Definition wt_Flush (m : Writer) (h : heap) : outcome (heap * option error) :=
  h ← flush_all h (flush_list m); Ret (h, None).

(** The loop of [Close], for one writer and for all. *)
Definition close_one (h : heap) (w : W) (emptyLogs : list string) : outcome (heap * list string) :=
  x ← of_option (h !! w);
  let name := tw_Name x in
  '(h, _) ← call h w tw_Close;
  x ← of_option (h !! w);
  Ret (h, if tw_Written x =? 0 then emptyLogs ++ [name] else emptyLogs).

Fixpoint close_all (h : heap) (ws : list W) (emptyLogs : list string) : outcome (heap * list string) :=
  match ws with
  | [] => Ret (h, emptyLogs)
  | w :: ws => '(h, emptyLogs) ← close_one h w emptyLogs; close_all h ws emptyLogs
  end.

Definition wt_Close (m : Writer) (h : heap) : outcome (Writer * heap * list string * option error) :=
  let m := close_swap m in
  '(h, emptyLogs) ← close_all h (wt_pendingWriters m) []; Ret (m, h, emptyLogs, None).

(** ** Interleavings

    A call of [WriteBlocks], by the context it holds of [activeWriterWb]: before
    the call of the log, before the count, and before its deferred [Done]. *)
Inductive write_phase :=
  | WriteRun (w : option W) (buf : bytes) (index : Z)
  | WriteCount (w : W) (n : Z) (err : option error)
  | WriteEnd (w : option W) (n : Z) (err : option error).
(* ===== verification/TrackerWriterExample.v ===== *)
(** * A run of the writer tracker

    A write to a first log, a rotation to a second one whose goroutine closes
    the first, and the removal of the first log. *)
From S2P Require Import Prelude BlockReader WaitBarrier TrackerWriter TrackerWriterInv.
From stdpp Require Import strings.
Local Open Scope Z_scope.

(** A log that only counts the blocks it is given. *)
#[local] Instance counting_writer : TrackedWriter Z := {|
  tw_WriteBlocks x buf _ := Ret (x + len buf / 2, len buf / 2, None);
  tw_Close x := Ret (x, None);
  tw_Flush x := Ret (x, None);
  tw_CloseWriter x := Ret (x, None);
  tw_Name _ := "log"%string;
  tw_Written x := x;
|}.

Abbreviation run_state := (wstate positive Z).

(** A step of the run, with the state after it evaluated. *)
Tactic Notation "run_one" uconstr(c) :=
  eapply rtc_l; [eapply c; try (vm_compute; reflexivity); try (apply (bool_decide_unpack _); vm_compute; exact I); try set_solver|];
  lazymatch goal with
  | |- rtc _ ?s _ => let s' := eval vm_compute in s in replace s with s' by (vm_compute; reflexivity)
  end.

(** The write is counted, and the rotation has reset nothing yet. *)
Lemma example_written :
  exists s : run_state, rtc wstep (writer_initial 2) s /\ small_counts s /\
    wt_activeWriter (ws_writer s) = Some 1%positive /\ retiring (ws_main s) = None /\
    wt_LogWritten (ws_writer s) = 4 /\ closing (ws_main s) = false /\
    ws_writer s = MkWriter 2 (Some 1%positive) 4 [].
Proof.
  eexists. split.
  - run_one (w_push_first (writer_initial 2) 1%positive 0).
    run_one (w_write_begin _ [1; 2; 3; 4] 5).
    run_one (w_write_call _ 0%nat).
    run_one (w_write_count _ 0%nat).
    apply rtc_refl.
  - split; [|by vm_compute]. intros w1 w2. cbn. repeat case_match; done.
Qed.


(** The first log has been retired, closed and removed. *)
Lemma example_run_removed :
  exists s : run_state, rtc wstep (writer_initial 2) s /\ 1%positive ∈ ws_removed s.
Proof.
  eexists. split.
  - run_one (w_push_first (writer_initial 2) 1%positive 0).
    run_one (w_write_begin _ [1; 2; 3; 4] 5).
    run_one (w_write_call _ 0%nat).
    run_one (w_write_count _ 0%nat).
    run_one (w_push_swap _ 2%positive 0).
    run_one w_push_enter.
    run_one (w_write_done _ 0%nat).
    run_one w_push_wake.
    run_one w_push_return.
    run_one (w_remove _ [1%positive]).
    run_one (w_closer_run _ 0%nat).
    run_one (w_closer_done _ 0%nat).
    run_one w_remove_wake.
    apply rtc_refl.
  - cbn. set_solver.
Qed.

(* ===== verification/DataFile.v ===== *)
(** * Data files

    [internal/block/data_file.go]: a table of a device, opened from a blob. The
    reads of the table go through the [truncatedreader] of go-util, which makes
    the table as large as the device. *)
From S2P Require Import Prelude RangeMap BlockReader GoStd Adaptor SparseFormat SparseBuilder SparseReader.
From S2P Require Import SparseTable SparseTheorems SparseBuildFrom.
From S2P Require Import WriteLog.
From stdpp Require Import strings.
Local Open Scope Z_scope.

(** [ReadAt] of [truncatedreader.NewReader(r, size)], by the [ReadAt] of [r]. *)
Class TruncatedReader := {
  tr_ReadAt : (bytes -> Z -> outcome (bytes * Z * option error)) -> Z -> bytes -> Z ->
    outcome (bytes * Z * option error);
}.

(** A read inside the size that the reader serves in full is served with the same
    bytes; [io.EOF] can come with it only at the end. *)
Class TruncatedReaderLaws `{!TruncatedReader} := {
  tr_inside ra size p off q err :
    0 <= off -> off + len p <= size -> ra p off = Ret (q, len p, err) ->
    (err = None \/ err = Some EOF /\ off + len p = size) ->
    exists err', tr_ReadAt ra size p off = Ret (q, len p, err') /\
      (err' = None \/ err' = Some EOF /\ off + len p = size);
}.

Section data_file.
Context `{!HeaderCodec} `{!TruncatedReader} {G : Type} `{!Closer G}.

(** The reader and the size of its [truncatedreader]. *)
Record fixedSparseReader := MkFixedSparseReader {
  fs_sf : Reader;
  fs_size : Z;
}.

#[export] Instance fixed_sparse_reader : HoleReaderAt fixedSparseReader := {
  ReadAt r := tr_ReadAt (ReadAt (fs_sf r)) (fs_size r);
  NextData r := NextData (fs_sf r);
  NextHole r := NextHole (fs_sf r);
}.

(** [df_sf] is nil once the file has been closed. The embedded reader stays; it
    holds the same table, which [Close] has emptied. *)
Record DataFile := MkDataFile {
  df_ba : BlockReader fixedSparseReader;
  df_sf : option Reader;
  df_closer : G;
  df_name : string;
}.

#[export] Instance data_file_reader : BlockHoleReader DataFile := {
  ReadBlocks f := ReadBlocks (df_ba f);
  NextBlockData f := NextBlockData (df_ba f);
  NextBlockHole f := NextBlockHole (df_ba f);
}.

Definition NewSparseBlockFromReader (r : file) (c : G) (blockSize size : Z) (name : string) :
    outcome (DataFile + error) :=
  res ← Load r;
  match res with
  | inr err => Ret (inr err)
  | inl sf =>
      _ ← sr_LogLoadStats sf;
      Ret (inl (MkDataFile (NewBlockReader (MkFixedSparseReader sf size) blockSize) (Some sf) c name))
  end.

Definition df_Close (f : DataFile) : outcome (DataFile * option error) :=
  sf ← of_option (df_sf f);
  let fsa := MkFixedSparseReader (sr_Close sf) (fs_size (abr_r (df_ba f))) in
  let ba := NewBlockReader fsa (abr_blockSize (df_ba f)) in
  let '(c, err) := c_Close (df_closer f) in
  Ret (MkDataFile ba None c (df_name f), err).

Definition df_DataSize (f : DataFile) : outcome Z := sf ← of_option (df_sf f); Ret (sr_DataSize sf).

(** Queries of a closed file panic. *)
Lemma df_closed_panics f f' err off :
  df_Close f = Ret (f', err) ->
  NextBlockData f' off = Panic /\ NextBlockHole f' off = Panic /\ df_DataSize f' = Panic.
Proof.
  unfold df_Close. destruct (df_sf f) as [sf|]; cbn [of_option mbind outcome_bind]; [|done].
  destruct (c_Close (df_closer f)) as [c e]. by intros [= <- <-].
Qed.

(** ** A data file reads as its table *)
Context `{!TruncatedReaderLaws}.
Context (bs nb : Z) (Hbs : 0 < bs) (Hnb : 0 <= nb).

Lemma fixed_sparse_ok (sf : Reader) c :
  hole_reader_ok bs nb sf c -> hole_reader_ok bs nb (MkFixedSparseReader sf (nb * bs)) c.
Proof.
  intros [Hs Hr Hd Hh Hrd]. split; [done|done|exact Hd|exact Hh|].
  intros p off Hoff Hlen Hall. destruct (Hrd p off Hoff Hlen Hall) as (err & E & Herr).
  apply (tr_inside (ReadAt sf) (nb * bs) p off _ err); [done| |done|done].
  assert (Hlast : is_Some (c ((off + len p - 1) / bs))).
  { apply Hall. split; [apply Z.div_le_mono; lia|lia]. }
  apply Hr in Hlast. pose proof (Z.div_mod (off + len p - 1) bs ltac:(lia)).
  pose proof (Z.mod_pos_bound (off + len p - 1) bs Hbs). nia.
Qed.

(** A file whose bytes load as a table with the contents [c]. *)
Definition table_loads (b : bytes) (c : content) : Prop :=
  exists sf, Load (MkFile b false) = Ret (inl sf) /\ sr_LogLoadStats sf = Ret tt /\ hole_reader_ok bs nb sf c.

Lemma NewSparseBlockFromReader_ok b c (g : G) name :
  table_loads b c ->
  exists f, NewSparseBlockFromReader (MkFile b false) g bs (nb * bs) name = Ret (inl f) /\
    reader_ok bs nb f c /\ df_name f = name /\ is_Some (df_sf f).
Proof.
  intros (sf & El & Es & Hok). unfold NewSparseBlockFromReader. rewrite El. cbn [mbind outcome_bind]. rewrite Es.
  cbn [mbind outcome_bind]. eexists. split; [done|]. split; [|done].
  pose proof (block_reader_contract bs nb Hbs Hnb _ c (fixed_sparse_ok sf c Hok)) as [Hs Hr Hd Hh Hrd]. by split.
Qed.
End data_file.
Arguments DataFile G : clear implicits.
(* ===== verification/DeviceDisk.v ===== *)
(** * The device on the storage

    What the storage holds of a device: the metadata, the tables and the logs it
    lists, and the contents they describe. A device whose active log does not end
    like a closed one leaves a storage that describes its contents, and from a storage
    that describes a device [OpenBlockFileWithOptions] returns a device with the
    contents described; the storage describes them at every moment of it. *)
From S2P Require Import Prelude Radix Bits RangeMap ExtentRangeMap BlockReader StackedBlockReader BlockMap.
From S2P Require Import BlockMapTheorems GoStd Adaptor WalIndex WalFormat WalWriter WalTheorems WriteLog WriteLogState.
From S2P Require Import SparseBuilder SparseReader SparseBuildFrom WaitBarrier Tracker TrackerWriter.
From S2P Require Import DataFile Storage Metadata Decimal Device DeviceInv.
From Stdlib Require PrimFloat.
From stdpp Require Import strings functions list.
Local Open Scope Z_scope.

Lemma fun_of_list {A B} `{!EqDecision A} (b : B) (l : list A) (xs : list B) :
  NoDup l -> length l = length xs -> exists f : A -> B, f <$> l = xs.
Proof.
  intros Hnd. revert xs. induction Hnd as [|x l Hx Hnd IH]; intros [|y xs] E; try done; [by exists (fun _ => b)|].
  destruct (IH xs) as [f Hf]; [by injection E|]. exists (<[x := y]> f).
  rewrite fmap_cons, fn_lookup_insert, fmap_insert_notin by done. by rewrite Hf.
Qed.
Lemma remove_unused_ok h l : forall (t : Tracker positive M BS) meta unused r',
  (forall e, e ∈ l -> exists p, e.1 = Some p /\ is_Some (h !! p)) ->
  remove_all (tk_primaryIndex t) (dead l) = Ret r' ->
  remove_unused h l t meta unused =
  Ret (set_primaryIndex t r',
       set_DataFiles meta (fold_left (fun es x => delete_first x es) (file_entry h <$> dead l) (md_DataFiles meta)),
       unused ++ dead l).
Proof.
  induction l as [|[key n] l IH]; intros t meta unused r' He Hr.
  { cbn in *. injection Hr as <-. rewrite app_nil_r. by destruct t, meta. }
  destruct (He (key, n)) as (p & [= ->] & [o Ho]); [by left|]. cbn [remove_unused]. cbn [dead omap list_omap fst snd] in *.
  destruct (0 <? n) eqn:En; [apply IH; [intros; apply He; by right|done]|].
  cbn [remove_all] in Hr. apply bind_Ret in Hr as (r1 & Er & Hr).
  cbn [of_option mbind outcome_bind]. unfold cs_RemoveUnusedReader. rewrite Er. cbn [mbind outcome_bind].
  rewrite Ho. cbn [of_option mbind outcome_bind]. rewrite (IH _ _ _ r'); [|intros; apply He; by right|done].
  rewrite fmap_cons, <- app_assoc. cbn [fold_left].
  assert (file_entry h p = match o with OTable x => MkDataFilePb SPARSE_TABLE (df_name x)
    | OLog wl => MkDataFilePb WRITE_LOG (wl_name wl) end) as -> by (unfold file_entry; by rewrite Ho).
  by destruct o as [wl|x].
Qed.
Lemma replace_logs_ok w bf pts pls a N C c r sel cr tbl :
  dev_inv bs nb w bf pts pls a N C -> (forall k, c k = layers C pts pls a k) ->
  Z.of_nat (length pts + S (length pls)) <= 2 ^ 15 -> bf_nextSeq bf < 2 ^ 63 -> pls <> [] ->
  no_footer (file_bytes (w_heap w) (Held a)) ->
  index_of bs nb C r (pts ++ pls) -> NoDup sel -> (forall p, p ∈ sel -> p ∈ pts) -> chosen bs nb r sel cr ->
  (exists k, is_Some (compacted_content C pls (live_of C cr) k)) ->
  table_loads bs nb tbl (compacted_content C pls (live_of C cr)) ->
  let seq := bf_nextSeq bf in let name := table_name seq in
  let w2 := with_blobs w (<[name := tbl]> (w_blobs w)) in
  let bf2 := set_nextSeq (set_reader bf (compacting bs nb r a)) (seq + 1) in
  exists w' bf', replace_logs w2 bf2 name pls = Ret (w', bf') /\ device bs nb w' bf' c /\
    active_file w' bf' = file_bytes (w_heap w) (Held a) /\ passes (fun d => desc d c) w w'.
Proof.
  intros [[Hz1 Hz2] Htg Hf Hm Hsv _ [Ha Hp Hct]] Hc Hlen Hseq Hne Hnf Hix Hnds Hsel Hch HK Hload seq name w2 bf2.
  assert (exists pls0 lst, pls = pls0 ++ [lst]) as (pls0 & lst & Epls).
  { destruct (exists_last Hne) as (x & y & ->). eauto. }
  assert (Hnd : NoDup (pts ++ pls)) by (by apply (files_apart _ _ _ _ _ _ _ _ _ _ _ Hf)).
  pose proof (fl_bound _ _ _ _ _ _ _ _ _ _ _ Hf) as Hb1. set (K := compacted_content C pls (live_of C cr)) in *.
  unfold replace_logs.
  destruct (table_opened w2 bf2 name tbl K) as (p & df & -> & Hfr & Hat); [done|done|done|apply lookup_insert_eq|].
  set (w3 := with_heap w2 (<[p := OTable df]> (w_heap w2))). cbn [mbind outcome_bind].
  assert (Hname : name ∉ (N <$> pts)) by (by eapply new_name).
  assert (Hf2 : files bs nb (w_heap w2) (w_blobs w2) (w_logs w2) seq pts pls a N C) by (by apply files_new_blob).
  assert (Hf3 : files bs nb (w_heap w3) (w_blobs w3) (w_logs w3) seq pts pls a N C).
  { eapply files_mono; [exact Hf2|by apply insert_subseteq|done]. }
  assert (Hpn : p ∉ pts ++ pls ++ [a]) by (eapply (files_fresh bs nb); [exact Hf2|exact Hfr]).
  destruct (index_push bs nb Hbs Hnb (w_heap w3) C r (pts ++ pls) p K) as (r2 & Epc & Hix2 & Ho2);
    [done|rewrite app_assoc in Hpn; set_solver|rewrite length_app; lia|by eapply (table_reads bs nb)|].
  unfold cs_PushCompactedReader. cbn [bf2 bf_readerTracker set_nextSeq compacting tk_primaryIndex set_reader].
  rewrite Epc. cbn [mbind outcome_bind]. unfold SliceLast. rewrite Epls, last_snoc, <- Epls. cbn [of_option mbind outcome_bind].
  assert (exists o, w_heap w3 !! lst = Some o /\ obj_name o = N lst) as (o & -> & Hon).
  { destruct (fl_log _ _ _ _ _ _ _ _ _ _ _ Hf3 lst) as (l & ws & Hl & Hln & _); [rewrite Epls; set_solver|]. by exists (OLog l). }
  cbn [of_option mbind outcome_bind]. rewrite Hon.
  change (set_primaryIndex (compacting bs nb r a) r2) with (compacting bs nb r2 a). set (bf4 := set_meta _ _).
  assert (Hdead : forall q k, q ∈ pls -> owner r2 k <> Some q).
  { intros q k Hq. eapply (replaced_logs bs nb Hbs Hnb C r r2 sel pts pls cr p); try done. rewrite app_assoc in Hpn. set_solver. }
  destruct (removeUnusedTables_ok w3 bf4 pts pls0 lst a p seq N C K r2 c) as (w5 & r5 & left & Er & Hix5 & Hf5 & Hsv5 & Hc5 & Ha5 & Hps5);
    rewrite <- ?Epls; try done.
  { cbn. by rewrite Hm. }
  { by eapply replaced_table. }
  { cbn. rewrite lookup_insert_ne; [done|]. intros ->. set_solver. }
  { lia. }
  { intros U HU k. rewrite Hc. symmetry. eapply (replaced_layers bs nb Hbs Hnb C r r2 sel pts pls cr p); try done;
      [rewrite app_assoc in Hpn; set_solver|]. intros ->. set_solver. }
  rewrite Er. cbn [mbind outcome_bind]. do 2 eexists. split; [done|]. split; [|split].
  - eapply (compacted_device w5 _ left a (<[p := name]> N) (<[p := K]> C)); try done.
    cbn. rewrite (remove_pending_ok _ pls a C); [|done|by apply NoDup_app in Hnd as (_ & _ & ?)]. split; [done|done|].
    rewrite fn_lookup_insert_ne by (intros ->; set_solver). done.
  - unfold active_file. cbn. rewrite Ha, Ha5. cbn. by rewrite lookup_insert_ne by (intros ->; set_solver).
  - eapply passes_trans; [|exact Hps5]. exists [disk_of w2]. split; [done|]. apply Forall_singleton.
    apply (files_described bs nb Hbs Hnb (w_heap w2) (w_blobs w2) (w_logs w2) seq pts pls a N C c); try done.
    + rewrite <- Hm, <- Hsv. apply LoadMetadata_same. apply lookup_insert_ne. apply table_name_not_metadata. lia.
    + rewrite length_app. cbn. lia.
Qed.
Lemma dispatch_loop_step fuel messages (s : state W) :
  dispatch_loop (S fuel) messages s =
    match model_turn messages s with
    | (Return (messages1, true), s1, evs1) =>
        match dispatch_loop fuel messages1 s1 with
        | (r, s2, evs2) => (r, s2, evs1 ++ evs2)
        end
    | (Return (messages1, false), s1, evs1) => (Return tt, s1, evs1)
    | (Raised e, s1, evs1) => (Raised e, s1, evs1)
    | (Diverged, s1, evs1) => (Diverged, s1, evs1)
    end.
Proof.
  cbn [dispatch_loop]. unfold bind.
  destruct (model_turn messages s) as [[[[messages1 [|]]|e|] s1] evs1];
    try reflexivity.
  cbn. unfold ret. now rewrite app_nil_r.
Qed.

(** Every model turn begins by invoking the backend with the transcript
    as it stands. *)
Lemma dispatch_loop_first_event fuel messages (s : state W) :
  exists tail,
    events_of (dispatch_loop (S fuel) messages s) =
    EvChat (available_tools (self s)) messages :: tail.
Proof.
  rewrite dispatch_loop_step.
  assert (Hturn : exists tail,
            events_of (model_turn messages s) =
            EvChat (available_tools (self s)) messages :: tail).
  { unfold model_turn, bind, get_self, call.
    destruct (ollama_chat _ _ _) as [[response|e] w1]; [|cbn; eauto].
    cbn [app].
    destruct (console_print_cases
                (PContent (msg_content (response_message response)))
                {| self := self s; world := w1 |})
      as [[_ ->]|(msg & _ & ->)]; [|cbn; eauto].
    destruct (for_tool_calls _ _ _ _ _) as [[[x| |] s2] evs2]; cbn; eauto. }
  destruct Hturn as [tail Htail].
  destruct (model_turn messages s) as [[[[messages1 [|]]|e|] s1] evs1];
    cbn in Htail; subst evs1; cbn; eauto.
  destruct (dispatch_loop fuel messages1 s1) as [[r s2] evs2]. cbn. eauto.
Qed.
——
(WORK INSTRUCTION):
Would you output, unchanged, each line from the start of the records to the line that holds "Ret (h, if tw_Written", both included and nothing else?

(WRITTEN RESPONSE):
Definition wt_Flush (m : Writer) (h : heap) : outcome (heap * option error) :=
  h ← flush_all h (flush_list m); Ret (h, None).

(** The loop of [Close], for one writer and for all. *)
Definition close_one (h : heap) (w : W) (emptyLogs : list string) : outcome (heap * list string) :=
  x ← of_option (h !! w);
  let name := tw_Name x in
  '(h, _) ← call h w tw_Close;
  x ← of_option (h !! w);
  Ret (h, if tw_Written x =? 0 then emptyLogs ++ [name] else emptyLogs).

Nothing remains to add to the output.